» DATA TO EXAMINE
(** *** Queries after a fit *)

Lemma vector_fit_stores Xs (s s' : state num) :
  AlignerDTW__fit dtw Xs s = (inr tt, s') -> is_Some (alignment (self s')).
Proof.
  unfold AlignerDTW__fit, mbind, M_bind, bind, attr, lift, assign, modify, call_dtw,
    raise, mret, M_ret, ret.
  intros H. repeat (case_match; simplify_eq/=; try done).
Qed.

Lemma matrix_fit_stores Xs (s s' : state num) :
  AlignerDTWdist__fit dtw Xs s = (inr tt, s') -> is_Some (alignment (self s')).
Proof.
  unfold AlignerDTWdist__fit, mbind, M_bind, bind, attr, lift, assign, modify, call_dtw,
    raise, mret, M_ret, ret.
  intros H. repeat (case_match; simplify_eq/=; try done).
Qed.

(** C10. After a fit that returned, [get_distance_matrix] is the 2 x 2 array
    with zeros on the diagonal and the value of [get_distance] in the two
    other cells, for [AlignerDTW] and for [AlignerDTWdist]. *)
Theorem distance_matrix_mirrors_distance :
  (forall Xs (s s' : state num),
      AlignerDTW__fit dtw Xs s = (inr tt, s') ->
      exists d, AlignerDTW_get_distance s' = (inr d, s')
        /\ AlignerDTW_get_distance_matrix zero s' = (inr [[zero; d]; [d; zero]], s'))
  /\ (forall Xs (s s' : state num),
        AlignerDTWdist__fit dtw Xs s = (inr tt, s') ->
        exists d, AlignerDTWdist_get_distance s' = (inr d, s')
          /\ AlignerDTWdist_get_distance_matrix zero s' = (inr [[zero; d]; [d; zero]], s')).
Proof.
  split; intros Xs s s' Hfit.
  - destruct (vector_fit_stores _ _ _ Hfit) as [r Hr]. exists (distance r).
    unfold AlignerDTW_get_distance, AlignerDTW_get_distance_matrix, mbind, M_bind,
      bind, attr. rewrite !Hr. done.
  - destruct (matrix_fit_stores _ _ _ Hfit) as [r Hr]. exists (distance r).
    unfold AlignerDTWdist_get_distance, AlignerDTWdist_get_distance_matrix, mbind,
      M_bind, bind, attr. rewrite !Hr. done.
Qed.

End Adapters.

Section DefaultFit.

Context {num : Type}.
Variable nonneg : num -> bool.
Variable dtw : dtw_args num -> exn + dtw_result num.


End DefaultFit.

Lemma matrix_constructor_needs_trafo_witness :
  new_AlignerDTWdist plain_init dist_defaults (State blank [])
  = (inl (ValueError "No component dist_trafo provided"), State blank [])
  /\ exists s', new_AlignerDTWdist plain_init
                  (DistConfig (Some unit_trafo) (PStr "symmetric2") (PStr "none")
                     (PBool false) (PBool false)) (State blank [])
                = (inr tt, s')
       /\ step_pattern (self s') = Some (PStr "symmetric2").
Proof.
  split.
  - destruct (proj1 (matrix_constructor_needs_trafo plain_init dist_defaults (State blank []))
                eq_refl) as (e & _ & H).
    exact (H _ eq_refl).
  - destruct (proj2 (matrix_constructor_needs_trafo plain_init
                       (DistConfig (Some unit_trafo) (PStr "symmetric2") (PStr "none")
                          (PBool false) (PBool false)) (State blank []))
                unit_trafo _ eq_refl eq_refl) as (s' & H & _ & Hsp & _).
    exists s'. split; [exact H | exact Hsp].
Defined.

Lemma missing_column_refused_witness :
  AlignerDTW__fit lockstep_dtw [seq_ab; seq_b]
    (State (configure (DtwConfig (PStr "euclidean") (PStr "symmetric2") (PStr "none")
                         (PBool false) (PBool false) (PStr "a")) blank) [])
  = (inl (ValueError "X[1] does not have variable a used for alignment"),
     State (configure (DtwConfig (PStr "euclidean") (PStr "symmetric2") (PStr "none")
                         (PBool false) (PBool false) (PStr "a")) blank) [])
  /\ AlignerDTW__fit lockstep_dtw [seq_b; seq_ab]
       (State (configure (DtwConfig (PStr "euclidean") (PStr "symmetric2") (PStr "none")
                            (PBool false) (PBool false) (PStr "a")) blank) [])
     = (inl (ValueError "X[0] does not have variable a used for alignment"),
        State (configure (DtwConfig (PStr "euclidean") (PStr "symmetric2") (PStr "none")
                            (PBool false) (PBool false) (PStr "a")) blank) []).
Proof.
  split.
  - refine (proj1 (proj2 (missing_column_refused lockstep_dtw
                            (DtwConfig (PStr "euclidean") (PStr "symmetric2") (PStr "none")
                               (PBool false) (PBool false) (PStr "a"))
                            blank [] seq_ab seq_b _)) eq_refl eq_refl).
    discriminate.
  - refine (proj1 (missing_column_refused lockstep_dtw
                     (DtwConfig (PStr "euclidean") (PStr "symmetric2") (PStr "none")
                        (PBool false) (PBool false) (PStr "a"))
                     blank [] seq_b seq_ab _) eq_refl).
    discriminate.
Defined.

» WHAT TO PRODUCE
Which lines of the entries above contain the word "split"? Copy each of them.

» EXERCISE RESPONSE
  split; intros Xs s s' Hfit.
  split.
    exists s'. split; [exact H | exact Hsp].
  split.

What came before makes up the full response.